Collected data entries:
◇ ◇ ◇ ◇ ◇ ◇ ◇
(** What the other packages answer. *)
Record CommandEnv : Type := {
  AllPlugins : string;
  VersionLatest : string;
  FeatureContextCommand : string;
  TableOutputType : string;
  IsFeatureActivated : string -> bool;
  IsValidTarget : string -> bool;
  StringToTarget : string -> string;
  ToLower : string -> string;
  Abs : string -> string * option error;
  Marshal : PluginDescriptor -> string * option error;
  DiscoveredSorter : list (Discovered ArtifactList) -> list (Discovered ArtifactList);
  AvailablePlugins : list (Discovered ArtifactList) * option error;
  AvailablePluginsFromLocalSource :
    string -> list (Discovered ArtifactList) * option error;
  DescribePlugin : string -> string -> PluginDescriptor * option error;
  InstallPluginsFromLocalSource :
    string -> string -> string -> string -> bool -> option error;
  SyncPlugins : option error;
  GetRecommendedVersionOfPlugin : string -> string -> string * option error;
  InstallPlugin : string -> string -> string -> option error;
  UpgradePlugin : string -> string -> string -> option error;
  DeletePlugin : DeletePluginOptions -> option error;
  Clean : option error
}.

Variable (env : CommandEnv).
◇ ◇ ◇ ◇ ◇ ◇ ◇
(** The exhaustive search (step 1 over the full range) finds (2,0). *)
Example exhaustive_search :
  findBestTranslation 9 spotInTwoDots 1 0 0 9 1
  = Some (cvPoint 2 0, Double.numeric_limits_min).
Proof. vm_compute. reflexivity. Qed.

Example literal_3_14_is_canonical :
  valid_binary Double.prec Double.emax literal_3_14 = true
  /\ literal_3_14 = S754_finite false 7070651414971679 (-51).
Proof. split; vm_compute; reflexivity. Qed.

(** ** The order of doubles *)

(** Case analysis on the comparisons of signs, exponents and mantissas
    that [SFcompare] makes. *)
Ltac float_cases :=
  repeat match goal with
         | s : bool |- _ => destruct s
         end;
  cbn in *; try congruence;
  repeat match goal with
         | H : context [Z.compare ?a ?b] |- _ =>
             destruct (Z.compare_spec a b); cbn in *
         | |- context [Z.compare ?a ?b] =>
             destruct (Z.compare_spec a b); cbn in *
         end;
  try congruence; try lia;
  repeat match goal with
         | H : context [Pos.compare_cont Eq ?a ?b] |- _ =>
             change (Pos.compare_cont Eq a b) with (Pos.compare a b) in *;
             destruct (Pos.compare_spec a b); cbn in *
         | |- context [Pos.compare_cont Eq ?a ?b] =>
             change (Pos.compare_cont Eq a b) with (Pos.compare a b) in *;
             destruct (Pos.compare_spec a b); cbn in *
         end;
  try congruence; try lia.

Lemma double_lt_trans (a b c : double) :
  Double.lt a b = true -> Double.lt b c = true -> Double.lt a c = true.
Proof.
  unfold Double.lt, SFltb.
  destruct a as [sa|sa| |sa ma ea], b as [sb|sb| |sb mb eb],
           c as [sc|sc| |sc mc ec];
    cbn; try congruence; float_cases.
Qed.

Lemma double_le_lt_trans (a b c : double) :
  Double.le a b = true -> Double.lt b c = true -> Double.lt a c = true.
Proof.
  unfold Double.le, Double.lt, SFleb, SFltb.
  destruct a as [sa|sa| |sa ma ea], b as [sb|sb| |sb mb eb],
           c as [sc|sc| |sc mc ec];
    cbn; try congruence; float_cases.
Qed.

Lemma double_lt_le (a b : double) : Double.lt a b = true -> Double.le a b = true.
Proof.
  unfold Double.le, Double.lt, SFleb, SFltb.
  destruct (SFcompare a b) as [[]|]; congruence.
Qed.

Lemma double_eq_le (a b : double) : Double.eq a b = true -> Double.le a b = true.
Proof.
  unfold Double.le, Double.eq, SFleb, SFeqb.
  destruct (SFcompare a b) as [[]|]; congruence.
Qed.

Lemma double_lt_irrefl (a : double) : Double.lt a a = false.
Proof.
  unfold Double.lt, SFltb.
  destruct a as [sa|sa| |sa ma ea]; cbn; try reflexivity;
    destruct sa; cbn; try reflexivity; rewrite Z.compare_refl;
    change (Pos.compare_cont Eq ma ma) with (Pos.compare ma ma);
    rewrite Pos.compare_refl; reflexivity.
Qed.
◇ ◇ ◇ ◇ ◇ ◇ ◇
• [What this task involves] Each line above that contains the word "Lemma" should be returned.

• [Answer below]
Lemma double_lt_trans (a b c : double) :
Lemma double_le_lt_trans (a b c : double) :
Lemma double_lt_le (a b : double) : Double.lt a b = true -> Double.le a b = true.
Lemma double_eq_le (a b : double) : Double.eq a b = true -> Double.le a b = true.
Lemma double_lt_irrefl (a : double) : Double.lt a a = false.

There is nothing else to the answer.